Das Restaurant, in dem sich die befreundeten Abgeordneten regelmäßig zusammenfanden, lag etwas außerhalb am linken Seineufer; es führte auf der einen Seite in protziger Front zu einem belaubten Boulevard und duckte sich auf der anderen an die eng gedrängten Gässchen des Armeleuteviertels. In einem der Séparés, dem Hinterzimmer des »Panache d’Or«, ging es hoch her. Auf rustikal geschnitzten Konsolen türmten sich silbern geschnörkelte Austernplatten mit bizarren Meeresfrüchten, großen Krabben, Fischen und diverse Bratenplatten. An breiten, langen Tischen saßen die Verbündeten, Vergniaud und Chénier, Saint Just und Madame Thorin, sowie Hérault de Séchelles, der in Begleitung seiner Geliebten, Suzanne de Morancy, der durchgegangenen Frau eines Provinzadvokaten, erschienen war. Auch die anderen Mitglieder des Konvents erwärmten sich mit ihren Frauen schon an den ersten Gläsern guten Weines.

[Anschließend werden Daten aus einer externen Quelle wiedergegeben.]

Definition pin_host (ip : IpAddr) : Run PinWorld (option IpAddr) :=
  g <-- run_read (λ w, default_gateway (pw_host w) (negb (ip_is_ipv4 ip)));
  match g with
  | None => run_ret None
  | Some gw =>
      had <-- run_read (λ w, pin_map w !! ip);
      match had with
      | Some had => if decide (had = gw) then run_ret (Some ip) else (del_route ip had;; pin_forget ip;; pin_new ip gw)
      | None => pin_new ip gw
      end
  end.

Definition reconcile_pins (want : list IpAddr) : Run PinWorld (list IpAddr) :=
  let want : gset IpAddr := list_to_set want in
  stale <-- run_read (λ w, List.filter (λ ip, negb (bool_decide (ip ∈ want))) (bt_keys (pin_map w)));
  run_each unpin stale;;
  oks <-- run_each pin_host (bs_iter want);
  run_ret (omap (λ x : option IpAddr, x) oks).
End pins.

(** ** The invariant of the pins *)

Section pins_laws.
Context {H : Type} `{HT : HostRouteTable H, HL : !HostLaws H}.
Context (disk_ok : gmap IpAddr Gateway → bool).
(** The routes that are not ours, the gateways, the routes that may be asked for,
    and whether the journal is a file on a disk that works. *)
Context (F : gset (IpAddr * Gateway)) (g : bool → option Gateway) (asked : IpAddr * Gateway → Prop) (journaled : Prop).
Context (Hdisk : journaled → ∀ m, disk_ok m = true).

Definition listed (w : PinWorld (H := H)) (r : IpAddr * Gateway) : Prop := default ∅ (pw_file w) !! r.1 = Some r.2.

(** The file names at most one foreign route, one that is being asked for. *)
Definition one_foreign (w : PinWorld (H := H)) : Prop :=
  (∀ r, listed w r → r ∈ F → asked r) ∧ (∀ r r', listed w r → r ∈ F → listed w r' → r' ∈ F → r = r').

(** What a crash finds: no foreign route is missing, each route that is not
    foreign is in the file, and hardly any other. *)
Definition crash_ok (w : PinWorld (H := H)) : Prop :=
  F ⊆ host_routes (pw_host w) ∧ (journaled → (∀ r, r ∈ host_routes (pw_host w) → r ∈ F ∨ listed w r) ∧ one_foreign w).

Record routed (m : gmap IpAddr Gateway) (w : PinWorld (H := H)) : Prop := {
  rt_routes r : r ∈ host_routes (pw_host w) ↔ r ∈ F ∨ m !! r.1 = Some r.2;
  rt_ours r : m !! r.1 = Some r.2 → r ∉ F;
  rt_gateway v6 : default_gateway (pw_host w) v6 = g v6;
}.

Definition journal_synced (w : PinWorld (H := H)) : Prop :=
  journaled → is_Some (pj_path (pw_pins w)) ∧ default ∅ (pw_file w) = pin_map w.

(** The table holds the foreign routes and the pins [m]. *)
Definition pins_inv (m : gmap IpAddr Gateway) (w : PinWorld (H := H)) : Prop := routed m w ∧ pin_map w = m ∧ journal_synced w.

(** The same, with an entry for [ip] in the journal and no route for it. *)
Definition pins_mid (ip : IpAddr) (gw : Gateway) (m : gmap IpAddr Gateway) (w : PinWorld (H := H)) : Prop :=
  routed m w ∧ m !! ip = None ∧ pin_map w = <[ip := gw]> m ∧ journal_synced w ∧ ((ip, gw) ∈ F → asked (ip, gw)).

Lemma persist_synced m w : journal_synced w → journal_synced (persist disk_ok (set_pins m w)).
Proof.
  intros Hs Hj. destruct (Hs Hj) as [[p Hp] _]. unfold persist. cbn. rewrite Hp, (Hdisk Hj). cbn. split; [by eexists|].
  unfold pin_map. cbn. by case_decide; subst.
Qed.

Lemma persist_frame m (w : PinWorld (H := H)) : pw_host (persist disk_ok (set_pins m w)) = pw_host w ∧ pin_map (persist disk_ok (set_pins m w)) = m.
Proof. unfold persist. cbn. destruct (pj_path _); [|done]. by destruct (disk_ok m). Qed.

Lemma inv_crash m w : pins_inv m w → crash_ok w.
Proof.
  intros ([Hr Ho _] & Hm & Hs). split; [intros r Hf; apply Hr; by left|]. intros Hj. unfold listed, one_foreign, listed. destruct (Hs Hj) as [_ ->].
  rewrite Hm. split; [|split].
  - by intros r [?|?]%Hr; [left|right].
  - by intros r ?%Ho.
  - by intros r r' ?%Ho.
Qed.

Lemma mid_crash ip gw m w : pins_mid ip gw m w → crash_ok w.
Proof.
  intros ([Hr Ho _] & Hn & Hm & Hs & Ha). split; [intros r Hf; apply Hr; by left|]. intros Hj. unfold listed, one_foreign, listed. destruct (Hs Hj) as [_ ->].
  rewrite Hm. assert (∀ r, <[ip := gw]> m !! r.1 = Some r.2 → r ∈ F → r = (ip, gw)) as H1.
  { intros [i x]. cbn. rewrite lookup_insert_Some. intros [[-> ->]|[_ Hi]]; [done|]. intros Hf. by destruct (Ho (i, x)). }
  split; [|split].
  - intros r [?|Hi]%Hr; [by left|]. right. rewrite lookup_insert_ne; [done|]. intros ->. congruence.
  - intros r Hl Hf. pose proof (H1 r Hl Hf) as ->. by apply Ha.
  - intros r r' Hl Hf Hl' Hf'. by rewrite (H1 r Hl Hf), (H1 r' Hl' Hf').
Qed.

Lemma routed_host m w w' : pw_host w' = pw_host w → routed m w → routed m w'.
Proof. intros Hh [H1 H2 H3]. split; [by rewrite Hh|done|by rewrite Hh]. Qed.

Als Amélie, das verweinte Gesicht sorgsam gepudert und die Augen mit kaltem Wasser gekühlt, mit Fabre das Lokal betrat, war man schon bei der Vorspeise, einer fein getrüffelten Gänseleberpastete, angelangt. Danton, an der Seite der zarten, unscheinbaren Louise, die bewundernd und ein wenig ängstlich zu ihm aufsah, hob sein Glas.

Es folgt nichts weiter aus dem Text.